GIVEN DATA:
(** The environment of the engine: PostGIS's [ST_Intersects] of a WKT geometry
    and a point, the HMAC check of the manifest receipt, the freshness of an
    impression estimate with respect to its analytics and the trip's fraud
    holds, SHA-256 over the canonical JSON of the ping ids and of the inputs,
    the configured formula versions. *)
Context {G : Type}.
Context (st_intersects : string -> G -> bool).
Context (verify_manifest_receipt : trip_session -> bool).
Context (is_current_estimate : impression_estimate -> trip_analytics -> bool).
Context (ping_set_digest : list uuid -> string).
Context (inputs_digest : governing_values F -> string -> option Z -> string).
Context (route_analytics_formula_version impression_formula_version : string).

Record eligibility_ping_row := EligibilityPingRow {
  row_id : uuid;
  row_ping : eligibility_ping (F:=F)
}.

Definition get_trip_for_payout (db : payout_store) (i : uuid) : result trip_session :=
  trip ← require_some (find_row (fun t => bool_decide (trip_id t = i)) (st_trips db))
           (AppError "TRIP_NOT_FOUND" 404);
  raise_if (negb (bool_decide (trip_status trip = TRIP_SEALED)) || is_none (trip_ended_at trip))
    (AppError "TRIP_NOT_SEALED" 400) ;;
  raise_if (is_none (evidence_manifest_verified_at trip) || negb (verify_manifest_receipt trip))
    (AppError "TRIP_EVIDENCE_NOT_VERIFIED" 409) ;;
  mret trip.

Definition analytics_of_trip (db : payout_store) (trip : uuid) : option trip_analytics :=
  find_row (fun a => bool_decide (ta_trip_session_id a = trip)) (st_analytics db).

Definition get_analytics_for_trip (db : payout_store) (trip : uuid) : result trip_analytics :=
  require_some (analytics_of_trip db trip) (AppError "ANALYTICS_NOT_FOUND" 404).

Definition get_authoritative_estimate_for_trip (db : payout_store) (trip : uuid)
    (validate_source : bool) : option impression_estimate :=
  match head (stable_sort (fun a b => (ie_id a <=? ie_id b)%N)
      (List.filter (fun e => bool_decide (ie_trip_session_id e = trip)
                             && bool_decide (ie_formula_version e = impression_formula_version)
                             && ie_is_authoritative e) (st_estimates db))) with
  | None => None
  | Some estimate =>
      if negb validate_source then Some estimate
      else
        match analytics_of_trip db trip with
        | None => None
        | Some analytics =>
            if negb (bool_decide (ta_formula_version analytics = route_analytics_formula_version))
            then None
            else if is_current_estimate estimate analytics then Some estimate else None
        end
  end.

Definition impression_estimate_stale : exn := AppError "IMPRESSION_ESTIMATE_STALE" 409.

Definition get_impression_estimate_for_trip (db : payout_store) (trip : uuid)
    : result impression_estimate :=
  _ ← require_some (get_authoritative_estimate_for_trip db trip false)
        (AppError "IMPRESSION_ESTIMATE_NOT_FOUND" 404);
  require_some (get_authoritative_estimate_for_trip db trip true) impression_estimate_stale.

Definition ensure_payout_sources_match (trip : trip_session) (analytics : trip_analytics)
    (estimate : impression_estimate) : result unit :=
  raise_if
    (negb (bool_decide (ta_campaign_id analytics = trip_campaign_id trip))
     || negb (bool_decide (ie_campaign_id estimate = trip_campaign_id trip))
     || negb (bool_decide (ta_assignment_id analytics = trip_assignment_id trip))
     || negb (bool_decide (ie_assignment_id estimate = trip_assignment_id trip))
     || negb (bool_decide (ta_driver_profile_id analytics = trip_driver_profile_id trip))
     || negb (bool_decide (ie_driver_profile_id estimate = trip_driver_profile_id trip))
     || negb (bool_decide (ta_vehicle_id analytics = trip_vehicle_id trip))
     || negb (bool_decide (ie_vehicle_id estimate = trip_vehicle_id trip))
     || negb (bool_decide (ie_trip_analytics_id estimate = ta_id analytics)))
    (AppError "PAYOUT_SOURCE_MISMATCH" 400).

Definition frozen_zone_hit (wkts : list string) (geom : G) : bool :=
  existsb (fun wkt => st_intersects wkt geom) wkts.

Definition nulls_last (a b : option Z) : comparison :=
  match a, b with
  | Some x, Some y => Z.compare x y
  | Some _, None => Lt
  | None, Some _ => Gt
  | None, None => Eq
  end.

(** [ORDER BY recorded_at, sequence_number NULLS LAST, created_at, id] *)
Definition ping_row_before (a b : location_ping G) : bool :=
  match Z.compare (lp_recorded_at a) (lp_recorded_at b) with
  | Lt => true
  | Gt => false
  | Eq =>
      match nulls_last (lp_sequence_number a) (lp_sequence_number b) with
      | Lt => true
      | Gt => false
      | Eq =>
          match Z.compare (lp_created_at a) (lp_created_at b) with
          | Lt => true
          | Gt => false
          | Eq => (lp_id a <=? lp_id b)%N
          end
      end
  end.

TO DO:
Output the records above in full, with nothing altered.

SOLVED EXERCISE:
(** The environment of the engine: PostGIS's [ST_Intersects] of a WKT geometry
    and a point, the HMAC check of the manifest receipt, the freshness of an
    impression estimate with respect to its analytics and the trip's fraud
    holds, SHA-256 over the canonical JSON of the ping ids and of the inputs,
    the configured formula versions. *)
Context {G : Type}.
Context (st_intersects : string -> G -> bool).
Context (verify_manifest_receipt : trip_session -> bool).
Context (is_current_estimate : impression_estimate -> trip_analytics -> bool).
Context (ping_set_digest : list uuid -> string).
Context (inputs_digest : governing_values F -> string -> option Z -> string).
Context (route_analytics_formula_version impression_formula_version : string).

Record eligibility_ping_row := EligibilityPingRow {
  row_id : uuid;
  row_ping : eligibility_ping (F:=F)
}.

Definition get_trip_for_payout (db : payout_store) (i : uuid) : result trip_session :=
  trip ← require_some (find_row (fun t => bool_decide (trip_id t = i)) (st_trips db))
           (AppError "TRIP_NOT_FOUND" 404);
  raise_if (negb (bool_decide (trip_status trip = TRIP_SEALED)) || is_none (trip_ended_at trip))
    (AppError "TRIP_NOT_SEALED" 400) ;;
  raise_if (is_none (evidence_manifest_verified_at trip) || negb (verify_manifest_receipt trip))
    (AppError "TRIP_EVIDENCE_NOT_VERIFIED" 409) ;;
  mret trip.

Definition analytics_of_trip (db : payout_store) (trip : uuid) : option trip_analytics :=
  find_row (fun a => bool_decide (ta_trip_session_id a = trip)) (st_analytics db).

Definition get_analytics_for_trip (db : payout_store) (trip : uuid) : result trip_analytics :=
  require_some (analytics_of_trip db trip) (AppError "ANALYTICS_NOT_FOUND" 404).

Definition get_authoritative_estimate_for_trip (db : payout_store) (trip : uuid)
    (validate_source : bool) : option impression_estimate :=
  match head (stable_sort (fun a b => (ie_id a <=? ie_id b)%N)
      (List.filter (fun e => bool_decide (ie_trip_session_id e = trip)
                             && bool_decide (ie_formula_version e = impression_formula_version)
                             && ie_is_authoritative e) (st_estimates db))) with
  | None => None
  | Some estimate =>
      if negb validate_source then Some estimate
      else
        match analytics_of_trip db trip with
        | None => None
        | Some analytics =>
            if negb (bool_decide (ta_formula_version analytics = route_analytics_formula_version))
            then None
            else if is_current_estimate estimate analytics then Some estimate else None
        end
  end.

Definition impression_estimate_stale : exn := AppError "IMPRESSION_ESTIMATE_STALE" 409.

Definition get_impression_estimate_for_trip (db : payout_store) (trip : uuid)
    : result impression_estimate :=
  _ ← require_some (get_authoritative_estimate_for_trip db trip false)
        (AppError "IMPRESSION_ESTIMATE_NOT_FOUND" 404);
  require_some (get_authoritative_estimate_for_trip db trip true) impression_estimate_stale.

Definition ensure_payout_sources_match (trip : trip_session) (analytics : trip_analytics)
    (estimate : impression_estimate) : result unit :=
  raise_if
    (negb (bool_decide (ta_campaign_id analytics = trip_campaign_id trip))
     || negb (bool_decide (ie_campaign_id estimate = trip_campaign_id trip))
     || negb (bool_decide (ta_assignment_id analytics = trip_assignment_id trip))
     || negb (bool_decide (ie_assignment_id estimate = trip_assignment_id trip))
     || negb (bool_decide (ta_driver_profile_id analytics = trip_driver_profile_id trip))
     || negb (bool_decide (ie_driver_profile_id estimate = trip_driver_profile_id trip))
     || negb (bool_decide (ta_vehicle_id analytics = trip_vehicle_id trip))
     || negb (bool_decide (ie_vehicle_id estimate = trip_vehicle_id trip))
     || negb (bool_decide (ie_trip_analytics_id estimate = ta_id analytics)))
    (AppError "PAYOUT_SOURCE_MISMATCH" 400).

Definition frozen_zone_hit (wkts : list string) (geom : G) : bool :=
  existsb (fun wkt => st_intersects wkt geom) wkts.

Definition nulls_last (a b : option Z) : comparison :=
  match a, b with
  | Some x, Some y => Z.compare x y
  | Some _, None => Lt
  | None, Some _ => Gt
  | None, None => Eq
  end.

(** [ORDER BY recorded_at, sequence_number NULLS LAST, created_at, id] *)
Definition ping_row_before (a b : location_ping G) : bool :=
  match Z.compare (lp_recorded_at a) (lp_recorded_at b) with
  | Lt => true
  | Gt => false
  | Eq =>
      match nulls_last (lp_sequence_number a) (lp_sequence_number b) with
      | Lt => true
      | Gt => false
      | Eq =>
          match Z.compare (lp_created_at a) (lp_created_at b) with
          | Lt => true
          | Gt => false
          | Eq => (lp_id a <=? lp_id b)%N
          end
      end
  end.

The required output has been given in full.